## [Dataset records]
________________________________________

(* ===== verification/BareLayouts.v ===== *)
(** Bare references of a schema (validateBareLayouts and resolvedTypeContractSignature of
    internal/parser/layered.go): which schemas the check accepts, that the searches end,
    and where the variants given to bare references do not name a constructor. *)

From stdpp Require Import base numbers list gmap strings relations.
From S2P Require Import Prelude SchemaAst Lexer SchemaParser SchemaLayers SchemaValidate LayeredSchema.
Open Scope Z_scope.

(** * Results that do not depend on the fuel *)

Definition ends {A} (r : LR A) : Prop := r <> Err OutOfFuel.

Lemma ends_bind {A B} (m : LR A) (k : A -> LR B) : ends m -> (forall x, m = Ok x -> ends (k x)) -> ends (m ≫= k).
Proof. unfold ends. destruct m as [x|e]; cbn; [auto|congruence]. Qed.

Lemma ends_ensure b e : e <> OutOfFuel -> ends (ensure b e).
Proof. unfold ends. destruct b; cbn; [done|congruence]. Qed.

Lemma ends_each {A} (f : A -> LR unit) l : (forall x, x ∈ l -> ends (f x)) -> ends (each f l).
Proof.
  induction l as [|x l IH]; intros Hf; cbn [each]; [done|]. apply ends_bind; [apply Hf; by left|]. intros _ _. apply IH. intros y Hy. apply Hf. by right.
Qed.

Lemma ends_mapM {A B} (f : A -> LR B) l : (forall x, x ∈ l -> ends (f x)) -> ends (mapM f l).
Proof.
  induction l as [|x l IH]; intros Hf; cbn; [done|]. apply ends_bind; [apply Hf; by left|]. intros y _.
  apply ends_bind; [apply IH; intros z Hz; apply Hf; by right|]. done.
Qed.

Ltac ends := repeat first [done | solve [auto with tlrpc] | apply ends_bind; [|intros ? _] | apply ends_each; intros | apply ends_ensure | case_match].

(** * The search *)

Section search.
Context (graph : gmap bytes (list bytes)).

Definition edge (a b : bytes) : Prop := b ∈ default [] (graph !! a).

(** Expanding a family ends. *)
Abbreviation expands := (Acc (flip edge)).

Lemma expands_no_cycle family : expands family -> ~ tc edge family family.
Proof.
  induction 1 as [a _ IH]. intros Hc. assert (Hstep : exists b, edge a b /\ rtc edge b a).
  { inversion Hc as [? ? He|? b ? He Hr]; subst; [by exists a|exists b]. split; [done|by apply tc_rtc]. }
  destruct Hstep as (b & He & Hr). apply (IH b He). by eapply tc_rtc_l, tc_once.
Qed.

Lemma visit_each_sound (visit : gset bytes -> bytes -> LR (gset bytes)) visited families visited' :
  (forall f seen seen', f ∈ families -> (forall v, v ∈ seen -> expands v) -> visit seen f = Ok seen' -> f ∈ seen' /\ seen ⊆ seen' /\ forall v, v ∈ seen' -> expands v) ->
  (forall v, v ∈ visited -> expands v) -> visit_each visit visited families = Ok visited' ->
  (forall f, f ∈ families -> f ∈ visited') /\ visited ⊆ visited' /\ forall v, v ∈ visited' -> expands v.
Proof.
  revert visited. induction families as [|f families IH]; intros visited Hv Hseen; cbn; [intros [= <-]; set_solver|].
  intros (seen & H1 & H2)%result_bind_Ok. destruct (Hv f visited seen) as (Hf & Hsub & Hacc); [by left|done..|].
  destruct (IH seen) as (Hall & Hsub' & Hacc'); [intros g s s' Hg; apply Hv; by right|done..|]. split_and!; [|set_solver|done].
  intros g [->|Hg]%elem_of_cons; [set_solver|auto].
Qed.

Lemma visitFamily_sound fuel visiting visited family visited' :
  (forall v, v ∈ visited -> expands v) -> visitFamily fuel graph visiting visited family = Ok visited' ->
  family ∈ visited' /\ visited ⊆ visited' /\ forall v, v ∈ visited' -> expands v.
Proof.
  revert visiting visited family visited'. induction fuel as [|fuel IH]; intros visiting visited family visited' Hseen; cbn; [done|].
  case_bool_decide as Hv1; [done|]. case_bool_decide as Hv2; [intros [= <-]; done|].
  intros (seen & Hs & [= <-])%result_bind_Ok. apply visit_each_sound in Hs as (Hall & Hsub & Hacc); [|intros; by eapply IH|done].
  split_and!; [set_solver|set_solver|]. intros v [->%elem_of_singleton|Hv]%elem_of_union; [|auto]. constructor. intros b Hb. apply Hacc, Hall, Hb.
Qed.

Lemma visit_each_Err (visit : gset bytes -> bytes -> LR (gset bytes)) visited families e :
  visit_each visit visited families = Err e -> exists f seen, f ∈ families /\ visit seen f = Err e.
Proof.
  revert visited. induction families as [|f families IH]; intros visited; cbn; [done|].
  destruct (visit visited f) as [seen|e'] eqn:Ev; cbn; [intros (g & s & Hg & Hs)%IH; exists g, s; split; [by right|done]|].
  intros [= ->]. exists f, visited. split; [by left|done].
Qed.

(** The search fails only on a cycle, if the fuel is more than the families that are left. *)
Lemma visitFamily_Err fuel visiting visited family e :
  (forall v, v ∈ visiting -> tc edge v family) -> visiting ⊆ dom graph -> (base.size (dom graph) + 2 <= fuel + base.size visiting)%nat ->
  visitFamily fuel graph visiting visited family = Err e -> e = RecursiveBareLayout /\ exists a, tc edge a a.
Proof.
  revert visiting visited family. induction fuel as [|fuel IH]; intros visiting visited family Hpath Hdom Hfuel; cbn.
  { apply subseteq_size in Hdom. lia. }
  case_bool_decide as Hv1; [intros [= <-]; split; [done|exists family; auto]|]. case_bool_decide as Hv2; [done|].
  destruct (visit_each _ _ _) as [seen|e'] eqn:Ev; cbn; [done|]. intros [= ->]. apply visit_each_Err in Ev as (child & seen & Hchild & Hs).
  assert (Hin : family ∈ dom graph) by (apply elem_of_dom; destruct (graph !! family); [eauto|by apply elem_of_nil in Hchild]).
  eapply IH; [| | |exact Hs].
  - intros v [->%elem_of_singleton|Hv]%elem_of_union; [by apply tc_once|]. eapply tc_r; [by apply Hpath|exact Hchild].
  - set_solver.
  - rewrite size_union, size_singleton by set_solver. lia.
Qed.
End search.

(** * What the check accepts *)

(** The layout of family [a] contains that of [b]. *)
Definition contains (s : Schema) (a b : bytes) : Prop :=
  exists c p, c ∈ sc_Constructors s /\ FullName (ct_ResultType c) = a /\ p ∈ ct_Params c /\ b ∈ bareReferenceNames (pa_Type p).

(** The references whose layout must be known. *)
Definition references (s : Schema) : list TypeRef :=
  concat (map (fun c => map pa_Type (ct_Params c)) (sc_Constructors s)) ++
  concat (map (fun f => map pa_Type (fn_Params f) ++ [fn_ResultType f]) (sc_Functions s)).

Definition one_constructor (s : Schema) (family : bytes) : Prop :=
  exists c, filter (fun c => FullName (ct_ResultType c) = family) (sc_Constructors s) = [c].

Lemma elem_of_concat_map {A B} (f : A -> list B) (l : list A) x : x ∈ concat (map f l) <-> exists y, y ∈ l /\ x ∈ f y.
Proof. rewrite list_elem_of_In, in_concat. setoid_rewrite in_map_iff. setoid_rewrite list_elem_of_In. naive_solver. Qed.

Lemma bare_graph_params (family : bytes) (ps : list Parameter_) (g : gmap bytes (list bytes)) (a : bytes) :
  default [] (foldl (fun graph p => <[family := default [] (graph !! family) ++ bareReferenceNames (pa_Type p)]> graph) g ps !! a) =
  default [] (g !! a) ++ (if decide (family = a) then concat (map (fun p => bareReferenceNames (pa_Type p)) ps) else []).
Proof.
  revert g. induction ps as [|p ps IH]; intros g; cbn; [destruct (decide _); by rewrite app_nil_r|]. rewrite IH.
  destruct (decide (family = a)) as [->|Hne]; [rewrite lookup_insert_eq; cbn; by rewrite <- app_assoc|by rewrite lookup_insert_ne].
Qed.

Lemma bare_graph_spec s a b : edge (bare_graph (sc_Constructors s)) a b <-> contains s a b.
Proof.
  unfold edge, contains, bare_graph. generalize (sc_Constructors s). intros cs.
  assert (Hg : forall g : gmap bytes (list bytes), b ∈ default [] (foldl (fun graph c => foldl (fun graph p => let family := FullName (ct_ResultType c) in
      <[family := default [] (graph !! family) ++ bareReferenceNames (pa_Type p)]> graph) graph (ct_Params c)) g cs !! a) <->
    b ∈ default [] (g !! a) \/ exists c p, c ∈ cs /\ FullName (ct_ResultType c) = a /\ p ∈ ct_Params c /\ b ∈ bareReferenceNames (pa_Type p)).
  { induction cs as [|c cs IH]; intros g; cbn; [split; [by left|intros [?|(c & p & Hc & _)]; [done|by apply elem_of_nil in Hc]]|].
    rewrite IH, bare_graph_params, elem_of_app.
    assert (Hhere : b ∈ (if decide (FullName (ct_ResultType c) = a) then concat (map (fun p => bareReferenceNames (pa_Type p)) (ct_Params c)) else []) <->
      FullName (ct_ResultType c) = a /\ exists p, p ∈ ct_Params c /\ b ∈ bareReferenceNames (pa_Type p)).
    { destruct (decide _) as [He|He]; [|set_solver]. rewrite elem_of_concat_map. tauto. }
    rewrite Hhere. setoid_rewrite elem_of_cons. split; [intros [[?|[He (p & Hp & Hb)]]|(c' & p & Hc & Hr)]|intros [?|(c' & p & [->|Hc] & He & Hp & Hb)]].
    - by left.
    - right. exists c, p. auto.
    - right. exists c', p. auto.
    - by do 2 left.
    - left. right. eauto.
    - right. exists c', p. auto. }
  rewrite Hg, lookup_empty. split; [intros [He|?]; [by apply elem_of_nil in He|done]|by right].
Qed.

Lemma each_iff {A} (f : A -> LR unit) l : each f l = Ok tt <-> forall x, x ∈ l -> f x = Ok tt.
Proof.
  split; [by apply each_Ok|]. induction l as [|x l IH]; intros Hall; [done|]. cbn [each]. rewrite (Hall x) by (by left). cbn. apply IH.
  intros y Hy. apply Hall. by right.
Qed.

Lemma check_bare_spec s t : check_bare (sc_Constructors s) t = Ok tt <-> forall family, family ∈ bareReferenceNames t -> one_constructor s family.
Proof.
  unfold check_bare. rewrite each_iff. apply forall_proper. intros family. unfold one_constructor, ensure, len.
  destruct (filter _ _) as [|c [|d cs]] eqn:Ef; cbn [length].
  - split; intros Hone Hin; specialize (Hone Hin); [done|by destruct Hone].
  - split; [intros _ _; by exists c|done].
  - rewrite (proj2 (Z.eqb_neq _ _)) by lia. split; intros Hone Hin; specialize (Hone Hin); [done|by destruct Hone].
Qed.

Lemma each_all_checked s (ts : list TypeRef) : each (check_bare (sc_Constructors s)) ts = Ok tt <->
  forall t family, t ∈ ts -> family ∈ bareReferenceNames t -> one_constructor s family.
Proof. rewrite each_iff. setoid_rewrite check_bare_spec. firstorder. Qed.

Lemma each_map {A B} (f : B -> LR unit) (g : A -> B) l : each (fun x => f (g x)) l = each f (map g l).
Proof. induction l as [|x l IH]; cbn; [done|]. by rewrite IH. Qed.

Lemma bind_Ok_iff (m : LR unit) (k : LR unit) : (m ≫= fun _ => k) = Ok tt <-> m = Ok tt /\ k = Ok tt.
Proof. destruct m as [[]|]; cbn; naive_solver. Qed.

Lemma references_checked s :
  each (fun c => each (fun p => check_bare (sc_Constructors s) (pa_Type p)) (ct_Params c)) (sc_Constructors s) = Ok tt /\
  each (fun f => _ ← each (fun p => check_bare (sc_Constructors s) (pa_Type p)) (fn_Params f); check_bare (sc_Constructors s) (fn_ResultType f)) (sc_Functions s) = Ok tt <->
  forall t family, t ∈ references s -> family ∈ bareReferenceNames t -> one_constructor s family.
Proof.
  rewrite !each_iff. setoid_rewrite bind_Ok_iff. setoid_rewrite (each_map _ pa_Type). setoid_rewrite each_all_checked. setoid_rewrite check_bare_spec.
  unfold references. setoid_rewrite elem_of_app. setoid_rewrite elem_of_concat_map. setoid_rewrite elem_of_app. setoid_rewrite list_elem_of_singleton.
  split.
  - intros [Hc Hf] t family [(c & Hin & Ht)|(f & Hin & [Ht| ->])]; [by eapply Hc|by eapply (proj1 (Hf f Hin))|by apply (proj2 (Hf f Hin))].
  - intros Hall. split; [intros c Hc t family Ht|intros f Hf; split; [intros t family Ht|intros family]]; apply Hall; eauto.
Qed.

(** C39. The check of bare layouts returns on every schema, and accepts exactly those where
    every bare reference of a parameter or a function's result denotes a family with one
    constructor and no layout contains itself, through any number of references. *)
Theorem bare_layouts_decided `{MapOrder} (s : Schema) :
  validateBareLayouts s <> Err OutOfFuel /\
  (validateBareLayouts s = Ok tt <->
   (forall t family, t ∈ references s -> family ∈ bareReferenceNames t -> one_constructor s family) /\ forall family, ~ tc (contains s) family family).
Proof.
  set (graph := bare_graph (sc_Constructors s)). set (visit := visit_each (visitFamily (base.size graph + 2) graph ∅) ∅ (in_order (map fst (map_to_list graph)))).
  assert (Hedge : forall a, tc (contains s) a a <-> tc (edge graph) a a).
  { intros a. split; apply tc_congruence with (f := id); intros x y; apply bare_graph_spec. }
  assert (Herr : forall e, visit = Err e -> e = RecursiveBareLayout /\ exists a, tc (edge graph) a a).
  { intros e (f & seen & _ & Hf)%visit_each_Err. eapply (visitFamily_Err graph); [| | |exact Hf]; [set_solver..|]. rewrite size_dom, size_empty. lia. }
  assert (Hok : forall seen, visit = Ok seen -> forall a, ~ tc (edge graph) a a).
  { intros seen Hv a Hc. eapply (visit_each_sound graph) in Hv as (Hall & _ & Hacc); [|intros ? ? ? _ Hs; by apply visitFamily_sound|set_solver].
    apply (expands_no_cycle graph a); [|done]. apply Hacc, Hall. rewrite in_order_perm. apply list_elem_of_fmap.
    assert (Hstart : exists b, edge graph a b) by (inversion Hc; eauto). destruct Hstart as [b Hb]. unfold edge in Hb.
    destruct (graph !! a) as [l|] eqn:El; [|by apply elem_of_nil in Hb]. exists (a, l). split; [done|]. by apply elem_of_map_to_list. }
  split.
  - unfold validateBareLayouts. fold graph. fold visit. fold (ends (A := unit)). unfold check_bare. ends.
    intros Hbad. destruct (Herr _ Hbad) as [? _]. done.
  - rewrite <- references_checked. setoid_rewrite Hedge. unfold validateBareLayouts. fold graph. fold visit.
    rewrite !bind_Ok_iff. destruct visit as [seen|e]; cbn.
    + specialize (Hok seen eq_refl). tauto.
    + destruct (Herr e eq_refl) as [_ [a Ha]]. naive_solver.
Qed.

(** * The resolution of all layers returns *)

Lemma resolved_reference_ends contract t : (forall name, ends (contract name)) -> ends (resolvedSemanticReference contract t).
Proof.
  intros Hc. induction t as [t IH] using TypeRef_element_ind. destruct t as [n ns isv b g ga o fl bit tv vl]; cbn in *. apply ends_bind.
  - destruct g as [g|]; [by apply IH|done].
  - intros generic _. apply ends_bind; [|done]. destruct (bare_family _); [|done]. apply ends_bind; [apply Hc|done].
Qed.
(** [y + x] enumerates [y] first, so [y] is the variable. *)
Lemma C6_witness :
  Sym.run (Sym.Add (Sym.Var "y") Sym.X) 1%float default_tol 20 =
  newton_loop (Sym.lambdify "y" (Sym.Add (Sym.Var "y") Sym.X))
    (Sym.lambdify "y" (Sym.diff (Sym.Add (Sym.Var "y") Sym.X) "y")) default_tol 20 [1%float].
Proof.
  apply (proj1 (C6_variable_selection Sym.expr Sym.free_symbols Sym.diff Sym.lambdify
                  (Sym.Add (Sym.Var "y") Sym.X) 1%float default_tol 20%Z) "y"%string ["x"%string]).
  vm_compute. reflexivity.
Defined.

Lemma C7_witness :
  exists r, Sym.run_rel Sym.quadratic 3%float default_tol 20 r /\
    r = Sym.run Sym.quadratic 3%float default_tol 20.
Proof.
  exists (Sym.run Sym.quadratic 3%float default_tol 20%Z). split; [apply newton_run_loop|].
  apply (C7_deterministic Sym.expr Sym.free_symbols Sym.diff Sym.lambdify
           Sym.quadratic 3%float default_tol 20%Z); apply newton_run_loop.
Defined.

Lemma C8_witness :
  Sym.run Sym.quadratic 2%float default_tol 20 = Ok [2%float; 2%float] /\
  exists x1, [2%float; 2%float] = [2%float; x1] /\ (x1 =? 2)%float = true /\
    (x1 = 2%float \/ (2%float = (-0)%float /\ x1 = 0%float)).
Proof.
  assert (H : Sym.run Sym.quadratic 2%float default_tol 20 = Ok [2%float; 2%float])
    by (vm_compute; reflexivity).
  split; [exact H|].
  apply (proj2 (C8_at_least_two Sym.expr Sym.free_symbols Sym.diff Sym.lambdify
                  Sym.quadratic 2%float default_tol 20 _ H));
    vm_compute; reflexivity.
Defined.
(** X9: one save, undisturbed: with the lock free and no other process
    at work, the body of [save] takes the lock, writes the text of the
    in-memory document to the backing file, records the file's
    modification time in [_lastModified] and releases the lock; the
    sentinel is gone afterwards and nothing else changes. *)
Theorem save_writes_document (fuel : nat) (i : nat) (s : JsonFile.St)
        (x : JsonFile.t) (l : loc) (j : json) :
  JsonFile.objects s !! i = Some x ->
  JsonFile._lockHolder x = None ->
  JsonFile.data x = Some l ->
  Heap.serialize (cells (JsonFile.mem s)) (VRef l) = Heap.SJson j ->
  JsonFile._lockPath x <> JsonFile.filename x ->
  Fs.quiet (JsonFile.world s) ->
  Fs.files (JsonFile.world s) !! JsonFile._lockPath x = None ->
  (2 <= fuel)%nat ->
  exists s' t,
    JsonFile.save_body fuel i s = (Ok tt, s')
    /\ Fs.files (JsonFile.world s')
       = <[JsonFile.filename x := Fs.touch t (Fs.Text j)]> (Fs.files (JsonFile.world s))
    /\ JsonFile.objects s' !! i = Some (JsonFile.set_lastModified t x)
    /\ Fs.trace (JsonFile.world s')
       = Fs.trace (JsonFile.world s)
         ++ [Fs.IoCreate (JsonFile._lockPath x); Fs.IoWrite (JsonFile.filename x);
             Fs.IoUnlink (JsonFile._lockPath x)]
    /\ JsonFile.mem s' = JsonFile.mem s
    /\ JsonFile.pending s' = JsonFile.pending s
    /\ JsonFile._instances s' = JsonFile._instances s.
Proof.
  intros Hobj Hholder Hdata Hser Hne Hq Hf Hfuel.
  destruct fuel as [|[|fuel]]; [lia|lia|].
  destruct (acquire_free fuel i s x) as (w1 & E1 & Hq1 & Hfs1 & Htr1 & Hn1); try done.
  { by rewrite Hholder. }
  set (s1 := JsonFile.set_objects _ (JsonFile.set_world w1 s)) in E1.
  set (x1 := JsonFile.set_lockHolder (Some (JsonFile.pid s)) x).
  assert (Hobj1 : JsonFile.objects s1 !! i = Some x1).
  { subst s1. simpl. by rewrite list_lookup_alter_eq, Hobj. }
  destruct (step_writeFileSync (JsonFile.filename x) (Fs.Text j) s1)
    as (w2 & E2 & Hq2 & Hfs2 & Htr2 & Hn2); [done|].
  set (f := Fs.touch (Fs.now w2) (Fs.Text j)) in Hfs2.
  destruct (step_statSync (JsonFile.filename x) (JsonFile.set_world w2 s1) f)
    as (w3 & E3 & Hq3 & Hfs3 & Htr3 & Hn3); [done| |].
  { simpl. by rewrite Hfs2, lookup_insert_eq. }
  set (s3 := JsonFile.set_objects
               (alter (JsonFile.set_lastModified (Fs.mtimeMs f)) i (JsonFile.objects s1))
               (JsonFile.set_world w3 s1)).
  assert (Hobj3 : JsonFile.objects s3 !! i
                  = Some (JsonFile.set_lastModified (Fs.mtimeMs f) x1)).
  { subst s3. cbn [JsonFile.objects JsonFile.set_objects]. by rewrite list_lookup_alter_eq, Hobj1. }
  destruct (release_held i s3 _ (Fs.touch (Fs.now w1) Fs.Garbage) Hobj3)
    as (w4 & E4 & Hq4 & Hfs4 & Htr4 & Hn4); try done.
  { subst s3. simpl in *. rewrite Hfs3, Hfs2. subst s1. simpl.
    rewrite lookup_insert_ne by done. by rewrite Hfs1, lookup_insert_eq. }
  exists (JsonFile.set_objects
            (alter (JsonFile.set_lockHolder None) i (JsonFile.objects s3))
            (JsonFile.set_world w4 s3)), (Fs.now w2).
  split; [|split_and!].
  - unfold JsonFile.save_body. unfold bind at 1. rewrite E1. cbv beta iota.
    unfold try_finally.
    assert (Hbody :
      (let* self := JsonFile.this i in
       let* text := JsonFile.JSON_stringify_data i in
       JsonFile.io (Fs.writeFileSync (JsonFile.filename self) text) ;;
       let* stats := JsonFile.io (Fs.statSync (JsonFile.filename self)) in
       JsonFile.update i (JsonFile.set_lastModified (Fs.mtimeMs stats)))%monad s1
      = (Ok tt, s3)).
    { unfold bind at 1. unfold JsonFile.this at 1. rewrite Hobj1. cbv beta iota.
      unfold bind at 1. unfold JsonFile.JSON_stringify_data.
      unfold bind at 1. unfold JsonFile.this at 1. rewrite Hobj1. cbv beta iota.
      unfold bind at 1. unfold gets at 1. cbv beta iota.
      change (JsonFile.data x1) with (JsonFile.data x). rewrite Hdata.
      change (cells (JsonFile.mem s1)) with (cells (JsonFile.mem s)). rewrite Hser.
      unfold ret at 1. cbv beta iota.
      change (JsonFile.filename x1) with (JsonFile.filename x).
      unfold bind at 1. rewrite E2. cbv beta iota.
      unfold bind at 1. rewrite E3. cbv beta iota. reflexivity. }
    rewrite Hbody. rewrite E4. reflexivity.
  - simpl in *. rewrite Hfs4. subst s3. simpl. rewrite Hfs3, Hfs2. subst s1. simpl.
    rewrite Hfs1. rewrite delete_insert_ne by done. by rewrite delete_insert_id.
  - simpl. rewrite !list_lookup_alter_eq, Hobj. simpl.
    by rewrite holder_reset_modified.
  - simpl in *. rewrite Htr4. subst s3. simpl. rewrite Htr3, Htr2. subst s1. simpl.
    rewrite Htr1. by rewrite <- !app_assoc.
  - done.
  - done.
  - done.
Qed.

Lemma save_writes_document_witness :
  exists s' t,
    JsonFile.save_body 2 0 Scenario.theme_store = (Ok tt, s')
    /\ Fs.files (JsonFile.world s')
       = <["cfg.json" := Fs.touch t (Fs.Text (JObj [("theme", JStr "dark")]))]>
           (Fs.files (JsonFile.world Scenario.theme_store))
    /\ Fs.trace (JsonFile.world s')
       = [Fs.IoCreate "cfg.json.lock"; Fs.IoWrite "cfg.json"; Fs.IoUnlink "cfg.json.lock"].
Proof.
  edestruct (save_writes_document 2 0 Scenario.theme_store)
    as (s' & t & E & Hfs & _ & Htr & _).
  - vm_compute. reflexivity.
  - vm_compute. reflexivity.
  - vm_compute. reflexivity.
  - vm_compute. reflexivity.
  - vm_compute. discriminate.
  - vm_compute. constructor.
  - vm_compute. reflexivity.
  - lia.
  - exists s', t. split_and!; [exact E|exact Hfs|exact Htr].
Defined.
(** * A shallow embedding of [UiAutomatorController]

    The development follows [UiAutomatorController/ui_automator.py]: the
    element-location cache ([find_element] and the cache store behind it) and
    the toast monitor.  Python [str] values are modelled as [string], one
    character per code point below 256; dictionaries are [gmap]s. *)

From Stdlib Require Import ZArith Ascii String List Lia Bool.
From stdpp Require Import base option list gmap strings.

Set Warnings "-register-all".

Local Open Scope Z_scope.

(** ** Python string primitives *)

Module PyStr.

(** [str.isspace], which is also the class [\s] of [re] on [str]
    patterns, for code points below 256. *)
Definition isspace (c : ascii) : bool :=
  let n := N_of_ascii c in
  ((9 <=? n) && (n <=? 13) || (28 <=? n) && (n <=? 32)
   || (n =? 133) || (n =? 160))%N.

(** The class [\d] of [re] for code points below 256. *)
Definition isdigit (c : ascii) : bool :=
  let n := N_of_ascii c in ((48 <=? n) && (n <=? 57))%N.

(** The blanks [int()] skips around a literal: the ASCII blanks and the
    two non-ASCII spaces below 256 (not the separators 28-31). *)
Definition int_blank (c : ascii) : bool :=
  let n := N_of_ascii c in
  ((9 <=? n) && (n <=? 13) || (n =? 32) || (n =? 133) || (n =? 160))%N.

Definition is_char (a : ascii) (c : ascii) : bool := Ascii.eqb a c.
Definition one_of (set : string) (c : ascii) : bool :=
  existsb (Ascii.eqb c) (list_ascii_of_string set).

Definition truthy (s : string) : bool :=
  match s with EmptyString => false | _ => true end.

________________________________________

## [Brief]
Write out, from the lines above, only those from the line with "as (s' & t & E & Hfs & _ & Htr & _)." to the line with "((9 <=? n) && (n <=? 13) || (28", exactly as given, including the first and the last.

## [Output for this task]
    as (s' & t & E & Hfs & _ & Htr & _).
  - vm_compute. reflexivity.
  - vm_compute. reflexivity.
  - vm_compute. reflexivity.
  - vm_compute. reflexivity.
  - vm_compute. discriminate.
  - vm_compute. constructor.
  - vm_compute. reflexivity.
  - lia.
  - exists s', t. split_and!; [exact E|exact Hfs|exact Htr].
Defined.
(** * A shallow embedding of [UiAutomatorController]

    The development follows [UiAutomatorController/ui_automator.py]: the
    element-location cache ([find_element] and the cache store behind it) and
    the toast monitor.  Python [str] values are modelled as [string], one
    character per code point below 256; dictionaries are [gmap]s. *)

From Stdlib Require Import ZArith Ascii String List Lia Bool.
From stdpp Require Import base option list gmap strings.

Set Warnings "-register-all".

Local Open Scope Z_scope.

(** ** Python string primitives *)

Module PyStr.

(** [str.isspace], which is also the class [\s] of [re] on [str]
    patterns, for code points below 256. *)
Definition isspace (c : ascii) : bool :=
  let n := N_of_ascii c in
  ((9 <=? n) && (n <=? 13) || (28 <=? n) && (n <=? 32)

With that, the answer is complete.